The differentiation of rates estimates between satellites has been studied. P_MIOT will be specific to each manufacturer and based on their track record, with P_MIOTF = E[LossRate(Manufacturer)] / E[Severity]. The obtained failure rate is then corrected with a credibility method. Due to the relatively small size of the data sample, a confidence interval method is also used to improve the model confidence level.

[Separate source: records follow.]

(** [hand_over] keeps the invariant: the children are [init]'s, whose waiting threads run. *)
Lemma hand_over_ok : ct_room (p_tabs s) (2 * base.size M + (2 * base.size Zs + n))%nat ->
  (hand_over wfuel s p i = Err Panic /\ heap_fails (H:=H)) \/
  exists x h, hand_over wfuel s p i = Ok (with_procs (with_sched (with_tabs s h) x) handed_over) /\ ct_room h n /\ same_cpu (p_sched s) x /\
    threads_kept (tcbs (p_sched s)) (tcbs x) /\
    family idle (with_procs (with_sched (with_tabs s h) x) handed_over) (made_ready V (Q i true).*2) (cn, ct) (orphaned Ms p i M Zs Mi Zi) D (cleared Q i true) F /\
    sched_core idle x (made_ready V (Q i true).*2) ct y.
Proof.
  intros Hroom. pose proof Hf as [Hrel Hqs (L & Ls & Hh & HLs) Ht Hw Hth Hlive Hlk Hmax].
  destruct adoption_tables as (Hap & Hval & Hsub & S1 & S2 & S3 & S4 & S5). destruct during_lookup as [D1 D2], not_children as [N1 N2].
  pose proof exit_alive as Ha. pose proof (cu_pcb _ _ _ _ _ _ _ Hc) as Hp.
  assert (vals Zs ⊆ vals M) as Hvs by (intros q (k & Hk)%elem_of_vals; apply elem_of_vals; exists k; by apply Hsub).
  unfold hand_over. rewrite (lock_process_ok s i ci Hci (Hlk i ci Hci)). cbn [res_bind].
  rewrite (lock_process_ok _ p c) by first [apply Hc | by cbn; rewrite lookup_insert_ne]. cbn [res_bind]. set (s2 := set_pcb (set_pcb s i _) p _).
  assert (forall k q, M !! k = Some q -> q <> 0 /\ exists d, p_procs s2 !! q = Some d /\ pid d = k) as Hval2.
  { intros k q Hk. destruct (Hval k q Hk) as (Hq0 & d & Hd & Hpd). split; [done|]. exists d. cbn. assert (q ∈ vals M) as Hin by (apply elem_of_vals; by exists k).
    destruct (child_other _ Ms D p i M Ht Ha HM q Hin) as (? & ? & _). by rewrite !lookup_insert_ne. }
  destruct (adopt_all_ok false s2 p i L Ms Ls M Mi Zi (2 * base.size Zs + n)%nat) as [[-> Hno]|(h1 & -> & Hh1 & Hroom1)]; try done; [lia|lia|by left|]. cbn [res_bind].
  set (s3 := with_procs _ _). destruct (adopt_all_ok true s3 p i L (adopted false p i M Mi Zi Ms) Ls Zs (M ∪ Mi) Zi n) as [[-> Hno]|(h2 & -> & Hh2 & Hroom2)]; try done.
  - unfold adopted. unfold tables_apart in Hap. rewrite !NoDup_cons in Hap. destruct Hap as (A1 & A2 & A3 & _). by rewrite !lookup_insert_ne by set_solver.
  - unfold adopted. unfold tables_apart in Hap. rewrite !NoDup_cons in Hap. destruct Hap as (A1 & A2 & A3 & _). rewrite lookup_insert_ne by set_solver. apply lookup_insert_eq.
  - unfold adopted. unfold tables_apart in Hap. rewrite !NoDup_cons in Hap. destruct Hap as (A1 & A2 & A3 & _). by rewrite !lookup_insert_ne by set_solver.
  - intros k q Hk%Hsub. destruct (Hval2 k q Hk) as (Hq0 & d & Hd & Hpd). split; [done|]. cbn. rewrite reparent_lookup. cbn in Hd. rewrite Hd. cbn. eexists. split; [done|]. by case_decide.
  - lia.
  - lia.
  - by left.
  - cbn [res_bind]. fold (orphaned Ms p i M Zs Mi Zi) in Hh2. set (s4 := with_procs _ _).
    assert (p_procs s4 = during) as P4 by (cbn; by rewrite reparent_twice).
    destruct (wake_queue_ok idle true wfuel s4 V ct y Q F i (with_plock ci LOCKED_YES)) as (x & -> & Hco & Hcpu & Hk & Hw'); [apply Hc|..|by rewrite P4|done|].
    { rewrite P4. by apply (waits_ok_queues _ _ _ (p_procs s)), Hw; apply during_queues. }
    cbn [res_bind]. rewrite (unlock_process_ok _ p (with_plock c LOCKED_YES)) by (cbn -[during]; rewrite lookup_insert_ne by done; change (p_procs s4 !! p = Some (with_plock c LOCKED_YES)); by rewrite P4).
    cbn [res_bind]. rewrite (unlock_process_ok _ i (set_queue_head true (with_plock ci LOCKED_YES) 0)) by (cbn; rewrite lookup_insert_ne by done; apply lookup_insert_eq).
    right. exists x, h2.
    assert (<[i := with_plock (set_queue_head true (with_plock ci LOCKED_YES) 0) LOCKED_NO]>
      (<[p := with_plock (with_plock c LOCKED_YES) LOCKED_NO]> (<[i := set_queue_head true (with_plock ci LOCKED_YES) 0]> (p_procs s4))) = handed_over) as HP.
    { rewrite P4. exact handed_over_is. }
    split; [f_equal; rewrite <- HP; reflexivity|]. split; [done|]. split; [done|]. split; [done|]. split; [|done].
    assert (process y = page_dir x) as Hdir by (destruct Hcpu as (_ & _ & _ & _ & -> & _); apply Hc).
    assert (crt_thread_node x = cn) as Hcn by (destruct Hcpu as (-> & _); apply Hc).
    assert (made_ready V (Q i true).*2 !! dead_tasks = V !! dead_tasks) as HVd by (by apply made_ready_ne).
    assert (forall q, alive handed_over q <-> alive (p_procs s) q) as Hal.
    { intros q. rewrite <- (reparent_alive (p_procs s) i M q). split; apply alive_same; [apply same_tree_sym|]; apply handed_over_same. }
    pose proof (orphaned_lookup _ Ms D p i M Zs Mi Zi Ht Ha Hpi) as (_ & _ & _ & _ & Hol).
    split; cbn [p_procs p_sched p_tabs p_init p_waits p_threads with_procs with_sched with_tabs].
    + rewrite <- Hcn. by apply (core_rel idle x _ ct y).
    + rewrite HVd, made_ready_ne by done. done.
    + by exists L, Ls.
    + apply (tree_ok_same (reparent (vals M) i (p_procs s))); [apply handed_over_same|]. by apply tree_ok_adopt.
    + apply (waits_ok_queues _ _ _ _ _ _ _ _ handed_over_queues). rewrite P4 in Hw'. exact Hw'.
    + apply (threads_ok_alive (p_sched s) x V _ (p_procs s) _ Ms); try done. intros q Hq. by apply Hol.
    + intros q d any Hd Hn. unfold cleared. case_decide; [done|].
      destruct (same_tree_get _ _ q d handed_over_same Hd) as (e & He & _ & _ & Es). rewrite reparent_lookup in He. destruct (p_procs s !! q) as [e'|] eqn:E; [|done].
      apply (Hlive q e'); [done|]. injection He as <-. rewrite Es in Hn. by case_decide.
    + intros q d. unfold handed_over. rewrite lookup_insert_Some. intros [[<- <-]|[_ Hd]]; [exact (Hlk i ci Hci)|].
      rewrite reparent_lookup in Hd. destruct (p_procs s !! q) as [e|] eqn:E; [|done]. injection Hd as <-. case_decide; by apply (Hlk q e).
    + rewrite (same_tree_size _ _ handed_over_same). unfold reparent. assert (base.size (map_imap (fun q c => Some (if decide (q ∈ vals M) then with_parent c i else c)) (p_procs s)) = base.size (p_procs s)) as ->; [|done].
      rewrite <- !size_dom. f_equal. apply set_eq. intros q. rewrite !elem_of_dom, map_lookup_imap. destruct (p_procs s !! q); split; intros [? ?]; by try eexists.
Qed.
End HAND_OVER.
End EXIT.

Finally, in order to represent the risk correlation between satellites, the failure probability is split into an idiosyncratic part and a systemic part which is shared by satellites of the same group. The share of systemic risk with the overall IOT failure risk is estimated either with a statistical approach or with an analytical approach based on the satellites technical understanding.
Severity Model
The loss of very critical components of the spacecraft (solar arrays, propulsion, antennas) will generally lead to Total Failure. Historically an occurrence in the IOT phase leads to total loss in a third of cases for telecom. However, satellites generally incorporate redundancies for every subsystem or design margins, therefore some equipments failure might incur underperformances without completely destroying the satellite mission.

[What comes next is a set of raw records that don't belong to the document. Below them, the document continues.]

Lemma fill_stack_ok v A T i kentry uentry function u : vmrel v A T ∅ (gone A (root v)) -> slot i ->
  private A (slot_page i) -> private A (slot_page i + 1) -> word kentry -> word uentry -> word function ->
  exists v', fill_stack (stack_of i) (first_esp (stack_of i)) kentry uentry function u v = Ok v' /\
    kstep v A T v' A (pair_at (slot_page i)) /\
    words (kflat A (pm v')) (stack_top i - 104) (if u then user_frame uentry function 0 else kernel_frame kentry function ++ replicate 16 0).
Proof.
  intros R Hi P0 P1 Hk Hu Hf. destruct (first_esp_is i Hi) as (-> & Hpos & Hlt & Hal). unfold fill_stack.
  assert (stack_of i + 8192 = stack_top i) as Etop by (unfold stack_of, stack_top; lia). set (base := stack_top i - 104) in *.
  destruct (kmemset_ok A T _ v (stack_of i) 0 8192 R) as (v1 & m1 & E1 & Em & K1);
    [unfold stack_of, slot_addr, slot in *; lia|lia|by apply (stack_range _ _ i); [..|lia|lia]|].
  change KERNEL_STACK_SIZE with 8192. rewrite E1. cbn [res_bind].
  destruct (memset_ok (kflat A (pm v)) (stack_of i) 0 8192) as (m1' & Em' & Ho & Hz); [unfold stack_of, slot_addr, slot in *; lia|lia|].
  rewrite Em in Em'. injection Em' as <-. rewrite Etop in Ho, Hz.
  set (l := first_words u kentry uentry function).
  assert (forall o w, (o, w) ∈ l -> private A ((base + o) / 4096) /\ ~ gone A (root v) ((base + o) / 4096) /\ (base + o) mod 4 = 0) as Hl.
  { intros o w Hin. destruct (first_words_in u kentry uentry function o w Hk Hu Hf Hin) as (Hm & _ & Hr).
    destruct (stack_range A (root v) i (stack_of i) (stack_top i) Hi P0 P1 ltac:(lia) ltac:(lia) (base + o)) as [? ?]; [unfold base; lia|].
    split; [done|]. split; [done|]. clear -Hm Hal. zdiv. }
  destruct (kstores_ok A T _ l base v1 (kw_rel _ _ _ _ _ _ K1) Hl) as (v2 & E2 & K2).
  assert (vstores v1 base l = let! v := vstores v1 base (switch_words kentry function) in if u then vstores v base (user_words uentry function) else Ok v) as Esp.
  { subst l. unfold first_words. generalize (switch_words kentry function). intros l1. generalize v1. induction l1 as [|[o w] l1 IH]; intros v0; cbn [app vstores res_bind].
    - by destruct u.
    - destruct (vstore32 v0 (base + o) w); cbn [res_bind]; [apply IH|done]. }
  rewrite <- Esp, E2. exists v2. split; [done|].
  assert (kwrote v A T (gone A (root v)) v2 (stores m1 base l)) as K.
  { eapply kwrote_trans; [exact K1|]. eapply kwrote_ext; [exact K2|]. intros x. symmetry. apply stores_ext. apply (kw_view _ _ _ _ _ _ K1). }
  split.
  - eapply stack_written; [exact K|done|]. intros x Hx. rewrite stores_outside; [by apply Ho|].
    intros o w Hin. destruct (first_words_in u kentry uentry function o w Hk Hu Hf Hin) as (_ & _ & Hr). unfold base. unfold stack_of, stack_top in *. lia.
  - eapply words_ext; [|apply (kw_view _ _ _ _ _ _ K)]. apply first_words_frame; [done..|]. intros x Hx. apply (Hz x). unfold base, stack_of, stack_top in *. lia.
Qed.

(** ** The threads *)

(** The block of a thread with slot [i] and id [id]. *)
Definition thread_ok (s : tstate H) (t i id : Z) : Prop := exists b n, get_block s t = Ok b /\
  kernel_stack (b_tcb b) = stack_of i /\ kernel_stack_alloc (b_rest b) = slot_addr i /\ thread_id (b_more b) = id /\
  crt_node_ptr (b_tcb b) = schedule_node t /\ s_nodes (p_sched (t_base s)) !! schedule_node t = Some n /\ ptr n = t.

(** [own] gives the slot and the id of every thread; [ids] and [S] are those in use, [L] the blocks of
    the heap.  A page of the stacks is mapped exactly when its slot is in use, and the page below
    a stack never is. *)
Record threads_inv (s : tstate H) (A : space) (T : gmap Z Z) (own : gmap Z (Z * Z)) (ids S : gset Z) (L : gmap Z Z)
    (Ms : gmap Z (gmap Z Z)) (Ls : gmap Z (list Z)) : Prop := {
  th_rel : vmrel (t_vm s) A T ∅ (gone A (root (t_vm s)));
  th_ready : ready (t_vm s) T;
  th_pool : pool_inv (thread_id_pool s, ids) /\ totalbits (id_map (thread_id_pool s)) = 2048;
  th_slots : slots_inv (kernel_stack_slots s) (kernel_stack_slots_lock s) S;
  th_heap : ct_holds (p_tabs (t_base s)) L Ms Ls;
  th_own t i id : own !! t = Some (i, id) -> t <> 0 /\ L !! t = Some sizeof_tcb /\ thread_ok s t i id;
  th_slot i : i ∈ S <-> exists t id, own !! t = Some (i, id);
  th_id id : id ∈ ids <-> exists t i, own !! t = Some (i, id);
  th_inj t t' i i' id id' : own !! t = Some (i, id) -> own !! t' = Some (i', id') -> i = i' \/ id = id' -> t = t';
  th_used i u : i ∈ S -> pair_at (slot_page i) u -> private A u;
  th_unused i u : slot i -> i ∉ S -> pair_at (slot_page i) u -> kpages A !! u = None;
  th_guard i : slot i -> kpages A !! (slot_page i - 1) = None
}.

Lemma slots_in_range s A T own ids S L Ms Ls i : threads_inv s A T own ids S L Ms Ls -> i ∈ S -> slot i.
Proof. intros [] Hi. destruct th_slots0 as [(_ & _ & Hl) Ht]. apply Hl in Hi as [Hi _]. cbn in Hi. rewrite Ht in Hi. exact Hi. Qed.

Lemma ids_in_range s A T own ids S L Ms Ls id : threads_inv s A T own ids S L Ms Ls -> id ∈ ids -> 0 <= id < 2048.
Proof. intros [] Hi. destruct th_pool0 as [(_ & _ & Hl) Ht]. apply Hl in Hi as [Hi _]. cbn in Hi. by rewrite Ht in Hi. Qed.

Lemma free_id_new n live id : free_id n live = Some id -> 0 <= id /\ id ∉ live.
Proof. intros E. apply first_clear_Some in E as (Hi & Hb & _). split; [lia|]. by apply bool_decide_eq_false in Hb. Qed.

(** The blocks after a change of one. *)
Lemma get_block_put (s : tstate H) t b t' : get_block (put_block s t b) t' = if decide (t' = t) then Ok b else get_block s t'.
Proof.
  unfold get_block, put_block, get_tcb, get_more. cbn. case_decide as Hd.
  - subst. rewrite !lookup_insert_eq. cbn. by destruct b.
  - rewrite !lookup_insert_ne by done. done.
Qed.

(** The thread is there as before. *)
Definition same_thread (s s' : tstate H) (t : Z) : Prop :=
  get_block s' t = get_block s t /\ s_nodes (p_sched (t_base s')) !! schedule_node t = s_nodes (p_sched (t_base s)) !! schedule_node t.

Lemma thread_ok_same s s' t i id : same_thread s s' t -> thread_ok s t i id -> thread_ok s' t i id.
Proof. intros [E1 E2] (b & n & K). exists b, n. by rewrite E1, E2. Qed.

Lemma on_vm_bind (s : tstate H) f g {X} (k : tstate H -> res X) :
  (let! s := on_vm s f in let! s := on_vm s g in k s) = let! s := on_vm s (fun v => let! v := f v in g v) in k s.
Proof. unfold on_vm. destruct (f (t_vm s)) as [v|]; cbn [res_bind]; [|done]. change (t_vm (t_set_vm s v)) with v. by destruct (g v). Qed.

The severity of IOT failures must be modelled as to be representative of the main failure modes. The loss severity distribution is obtained based on the observed sample of satellite failures which is translated into a continuous density function using a kernel density estimator. It is then adjusted with a mix of Normal and Weibull distributions using a least squares estimation method and a Kolmogorov Smirnov test to validate the fitness. Due to the existence of 3 modes in the severity distribution, the adjusted distribution is a mix of 3 distributions representative of the 3 modes.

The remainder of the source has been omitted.